Natasha Marie Harding (born 2 March 1989) is a Welsh footballer who plays for the Welsh national women's team and Aston Villa in the FA WSL club. A wide or central forward, Harding began her career with Cardiff City and has also played in the FA WSL for Bristol Academy and Manchester City. Her secondary school was Ysgol Gyfun Cwm Rhymni.

Club career
Harding began her career at Cardiff City and made her first team debut in January 2007, during a 4–0 Welsh Women's Cup quarter final win over Newport Strikers. Harding came on as a second-half substitute for Gwennan Harries. She subsequently represented the club in the 2007–08 UEFA Women's Cup.

She went on to captain Cardiff City, then joined Bristol Academy ahead of the 2012 FA WSL campaign. Bristol manager Mark Sampson said of Harding: "Tash will really bring another dimension to our forward play, a striker who can play off the shoulder and with great speed was something we were missing last season so it will give us far more variation to our play going forward." At the end of the 2014 season Harding signed for the Washington Spirit, but her move fell through over visa issues and she signed instead for Manchester City.

In January 2016, Harding was sold by Manchester City, who had signed Swedish forward Kosovare Asllani. Later that week she signed for Liverpool. Harding left Liverpool Ladies in December 2017. Reading Women snapped up the Welsh international on a free transfer in January 2018 Since joining the Royals in 2018, Harding has been named captain. On 3 May 2022, Reading announced that Harding would leave the club at the end of the season.

International career

Harding played five times for the Wales Under-19 team in season 2007–08. She made her senior international debut, aged 19, as a late substitute in a 2–0 defeat to Switzerland in Oberdorf on 8 May 2008.

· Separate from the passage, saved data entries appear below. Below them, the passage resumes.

Lemma WriteState_writes_witness :
  exists s' new written, WriteState_HandleMessage 10 write_server = Some s' /\
    content (fs s') (3 :: [5] ++ new) = splice (content sample_fs (3 :: [5] ++ new)) 1020 written /\
    take 10 written = replicate 10 3.
Proof.
  assert (Hroot : chain 10 (fat_at sample_fs) 2 []) by
    (split; [vm_compute; repeat split|repeat constructor; done|vm_compute; congruence]).
  destruct (WriteState_writes 10 10 false [[104; 101; 108; 108; 111; 46; 116; 120; 116]]
    (make_entry hello_txt 32 3 600) [5] write_server) as (s' & new & written & E & Hp & _).
  - apply sample_fs_ok.
  - reflexivity.
  - vm_compute. reflexivity.
  - repeat constructor; done || (cbn; lia).
  - eapply res_here; [exists []; split; [exact Hroot|reflexivity]|vm_compute; reflexivity|by left].
  - exact sample_chain.
  - cbn. lia.
  - vm_compute. split; congruence.
  - vm_compute. congruence.
  - vm_compute. congruence.
  - exists s', new, written. split; [exact E|]. destruct Hp as [_ _ _ _ _ Hc Hw _ _]. split; [exact Hc|].
    refine (eq_trans Hw _). vm_compute. reflexivity.
Defined.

Harding scored her first goals for Wales on 20 June 2012 in a UEFA Qualifying match against Israel at the Racecourse Ground in Wrexham. She scored a hat-trick in a 5–0 win to cap a fine evening both personally and for her country.

As a student at UWIC, Harding was called–up to represent Great Britain at the 2011 World University Games in Shenzhen, China.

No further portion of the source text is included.